Con solo 12 años, 6 meses y 26 días, el argentino Faustino Oro se convirtió en el segundo gran maestro más joven de la historia del ajedrez. Un camino que comenzó en la pandemia y lo llevó a la elite mundial.
En mayo de 2020, en plena pandemia, en un departamento del barrio porteño de San Cristóbal, un niño de seis años pasaba las horas jugando al fútbol. Su madre, Romina, sugirió a su padre, Alejandro: “¿Por qué no le enseñás a mover las piezas en el tablero de ajedrez?”. Esa simple pregunta cambió el rumbo de la familia.
Seis años después, en mayo de 2026, Faustino Oro se convirtió en el segundo gran maestro más joven de la historia, con 12 años, 6 meses y 26 días. Lo logró en Cerdeña, Italia, durante un torneo abierto que cumplió con los nuevos requisitos de la Federación Internacional de Ajedrez (FIDE).
Las dos normas anteriores las había conseguido en 2025 en torneos cerrados: el Leyendas & Prodigios de Madrid y el Magistral Szmetan-Giardelli, en Buenos Aires. La tercera norma, que debía ser en un Abierto, la selló ayer tras vencer al maestro internacional polaco Bartlomiej Niedbala. Faustino terminó invicto con 6 puntos en 8 rondas y una performance de 2.629 puntos de ELO.
El último requisito era mantener una performance de al menos 2.600. Aunque en la última ronda le tocó enfrentar al ruso Ian Nepomniachtchi (2.729 de ELO), incluso una derrota no lo hubiera hecho caer por debajo de ese umbral. Así, el título quedó asegurado.
El talento de Faustino se hizo evidente durante la cuarentena. Sus padres notaron que algo especial ocurría cuando resolvía problemas de grandes maestros en clases virtuales. Su primer profesor de ajedrez destacó su capacidad de absorción teórica y su asombrosa resolución táctica. Pero, sobre todo, su pasión por el juego.
En junio de 2022, con solo 8 años, le ganó a la pentacampeona argentina María Florencia Fernández en el Abierto Internacional de Río Negro. Desde entonces, no paró de romper récords de precocidad en títulos y ELO. Su capacidad de análisis y comprensión global del ajedrez lo distinguen, combinando memoria con creatividad y temperamento.
Faustino también se hizo famoso en partidas rápidas, blitz y bullet (1 minuto por jugador) en Internet, donde venció a cracks como Magnus Carlsen y Hikaru Nakamura. En el ajedrez argentino, primero generó asombro, pero pronto todos entendieron que las cámaras lo seguirían a él.
Actualmente, el joven prodigio combina su educación secundaria en España con entrenamiento de alto rendimiento. Sus padres dejaron sus trabajos y se mudaron a España para facilitar su carrera, manejando su presupuesto, sponsors e invitaciones a torneos de elite.

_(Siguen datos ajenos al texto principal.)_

(** ** Regular expressions

    The fragment of Python's [re] that the source uses: literals, the
    classes [\d] and [.], greedy [+] and [*] on a class, a greedy optional
    non-capturing group, concatenation and one capturing group.  Matching
    is by backtracking, the alternatives tried in the order of [re]. *)

Module Re.

Inductive charclass : Type :=
| Digit   (* \d *)
| Dot.    (* .  : any character except a newline *)

Definition in_class (k : charclass) (c : Z) : bool :=
  match k with
  | Digit => isdecimal c
  | Dot => negb (c =? 0x0A)
  end.

Inductive regex : Type :=
| Lit (c : Z)
| Plus (k : charclass)
| Star (k : charclass)
| Opt (r : regex)
| Seq (r1 r2 : regex)
| Group (r : regex)
| Eps.

(** Literal text as a pattern. *)
Definition word (s : text) : regex :=
  foldr (fun c acc => Seq (Lit c) acc) Eps s.

Section Matcher.
Context {A : Type}.

(** Greedy repetition: the longest run first, shorter ones on failure of
    the continuation. *)
Fixpoint greedy (k : charclass) (s : text)
    (cont : text -> option A) : option A :=
  match s with
  | c :: s' =>
    if in_class k c then
      match greedy k s' cont with
      | Some a => Some a
      | None => cont s
      end
    else cont s
  | [] => cont []
  end.

(** [rmatch r s g cont]: match [r] at the head of [s]; [g] is the text
    captured by the group so far, [cont] receives the rest of the input
    and the capture. *)
Fixpoint rmatch (r : regex) (s : text) (g : option text)
    (cont : text -> option text -> option A) : option A :=
  match r with
  | Lit c =>
    match s with
    | d :: s' => if d =? c then cont s' g else None
    | [] => None
    end
  | Plus k =>
    match s with
    | d :: s' =>
      if in_class k d then greedy k s' (fun s'' => cont s'' g) else None
    | [] => None
    end
  | Star k => greedy k s (fun s'' => cont s'' g)
  | Opt r' =>
    match rmatch r' s g cont with
    | Some a => Some a
    | None => cont s g
    end
  | Seq r1 r2 => rmatch r1 s g (fun s' g' => rmatch r2 s' g' cont)
  | Group r' =>
    rmatch r' s g
      (fun s' _ => cont s' (Some (take (length s - length s') s)))
  | Eps => cont s g
  end.
End Matcher.

(** A match anchored at the head of [s]: the number of characters consumed
    and the capture. *)
Definition match_at (r : regex) (s : text) : option (nat * option text) :=
  rmatch r s None (fun s' g => Some ((length s - length s')%nat, g)).

(** [re.search(r, s)]: the leftmost match. *)
Fixpoint search (r : regex) (s : text) : option (nat * option text) :=
  match match_at r s with
  | Some m => Some m
  | None =>
    match s with
    | [] => None
    | _ :: s' => search r s'
    end
  end.

(** Truth value of a match object. *)
Definition matched {M} (m : option M) : bool :=
  match m with Some _ => true | None => false end.

(** [m.group(1)] *)
Definition group1 (m : nat * option text) : text := default [] (snd m).

(** [re.findall(r, s)] for a pattern with one group: the captures of the
    successive non-overlapping matches, left to right.  [skip] counts the
    characters still covered by the previous match. *)
Fixpoint findall_from (r : regex) (s : text) (skip : nat) : list text :=
  match s with
  | [] => []
  | _ :: s' =>
    match skip with
    | S n => findall_from r s' n
    | O =>
      match match_at r s with
      | Some m => group1 m :: findall_from r s' (fst m - 1)
      | None => findall_from r s' 0
      end
    end
  end.

Definition findall (r : regex) (s : text) : list text := findall_from r s 0.

(** [matches r w g g']: the pattern [r] can consume exactly [w], turning
    the capture [g] into [g'].  This is the declarative reading of a
    pattern, against which the matcher is checked below. *)
Inductive matches : regex -> text -> option text -> option text -> Prop :=
| matches_lit c g : matches (Lit c) [c] g g
| matches_plus k w g :
    w <> [] -> Forall (fun c => in_class k c = true) w ->
    matches (Plus k) w g g
| matches_star k w g :
    Forall (fun c => in_class k c = true) w -> matches (Star k) w g g
| matches_opt_some r w g g' : matches r w g g' -> matches (Opt r) w g g'
| matches_opt_none r g : matches (Opt r) [] g g
| matches_seq r1 r2 w1 w2 g g1 g2 :
    matches r1 w1 g g1 -> matches r2 w2 g1 g2 ->
    matches (Seq r1 r2) (w1 ++ w2) g g2
| matches_group r w g g' : matches r w g g' -> matches (Group r) w g (Some w)
| matches_eps g : matches Eps [] g g.

End Re.

(** ** Floating-point numbers *)

Module Float.

(** A non-negative binary64 value: a finite one by its exact value, in
    lowest terms, or the infinity that conversion overflows to. *)
Inductive pyfloat : Type :=
| Finite (q : Q)
| Infinity.

Definition two_pow (e : Z) : Q :=
  if 0 <=? e then inject_Z (2 ^ e) else / inject_Z (2 ^ (- e)).

(** Round a non-negative rational to the nearest integer, ties to even. *)
Definition round_half_even (q : Q) : Z :=
  let n := Qnum q in
  let d := Z.pos (Qden q) in
  let f := n / d in
  let r := n mod d in
  match 2 * r ?= d with
  | Lt => f
  | Gt => f + 1
  | Eq => if Z.even f then f else f + 1
  end.

(** floor (log2 q) for q > 0. *)
Definition floor_log2 (q : Q) : Z :=
  let e := Z.log2 (Qnum q) - Z.log2 (Z.pos (Qden q)) in
  if Qle_bool (two_pow e) q then e else e - 1.

(** The binary64 number nearest to the non-negative rational [q]: 53 bits
    of precision, least exponent -1074, overflow to infinity from 2^1024. *)
Definition round_binary64 (q : Q) : pyfloat :=
  if Qle_bool q 0 then Finite 0
  else
    let e := Z.max (floor_log2 q - 52) (-1074) in
    let m := round_half_even (Qred (q / two_pow e)) in
    let v := Qred (inject_Z m * two_pow e) in
    if Qle_bool (two_pow 1024) v then Infinity else Finite v.

(** [a > b] *)
Definition gt (a b : pyfloat) : bool :=
  match a, b with
  | Infinity, Finite _ => true
  | Finite x, Finite y => negb (Qle_bool x y)
  | _, Infinity => false
  end.

(** The float of an integer literal or of [int / int]. *)
Definition of_Z (n : Z) : pyfloat := round_binary64 (inject_Z n).
Definition div_int (a b : Z) : pyfloat :=
  round_binary64 (Qred (inject_Z a / inject_Z b)).

(** Digits of a numeral, most significant first, to their value. *)
Fixpoint digits_value (acc : Z) (s : text) : pyresult Z :=
  match s with
  | [] => Ok acc
  | c :: s' =>
    match digit_value c with
    | Some d => digits_value (10 * acc + d) s'
    | None => Raise (u "invalid literal")
    end
  end.

(** [int(s)] on a string of decimal digits; CPython refuses more than
    4300 of them. *)
Definition int_of_text (s : text) : pyresult Z :=
  match s with
  | [] => Raise (u "invalid literal")
  | _ =>
    if (4300 <? length s)%nat then Raise (u "Exceeds the limit")
    else digits_value 0 s
  end.

(** Split at the first ['.']. *)
Fixpoint split_point (s : text) : text * option text :=
  match s with
  | [] => ([], None)
  | c :: s' =>
    if c =? 0x2E then ([], Some s')
    else let '(a, b) := split_point s' in (c :: a, b)
  end.

(** [float(s)] on a numeral [digits], [digits.digits], [digits.] or
    [.digits]; signs, exponents and the other spellings [float] accepts are
    not part of the embedding (the patterns of the source capture numerals
    of the first two shapes only). *)
Definition float_of_text (s : text) : pyresult pyfloat :=
  let '(ip, fp) := split_point s in
  let fp := default [] fp in
  match ip ++ fp with
  | [] => Raise (u "could not convert string to float")
  | _ =>
    bindr (digits_value 0 ip) (fun n =>
    bindr (digits_value 0 fp) (fun m =>
      Ok (round_binary64
            (Qred (inject_Z n
                   + inject_Z m / inject_Z (10 ^ Z.of_nat (length fp)))))))
  end.

(** A numeral: decimal digits, optionally followed by a point and more
    decimal digits. *)
Definition digits (w : text) : Prop :=
  w <> [] /\ Forall (fun c => isdecimal c = true) w.

Definition numeral (w : text) : Prop :=
  digits w \/ exists ip fp, w = ip ++ 0x2E :: fp /\ digits ip /\ digits fp.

El próximo desafío será la Olimpíada de Samarkand, Uzbekistán, en septiembre de 2026, donde Faustino podría ser el primer tablero de la selección argentina con solo 12 años y 11 meses. Un impacto mundial que se suma a una historia que parece de película, pero es real.
“Quiero ser campeón mundial”, confiesa el niño que un día no sabía lo que era el ajedrez y hoy es una estrella global.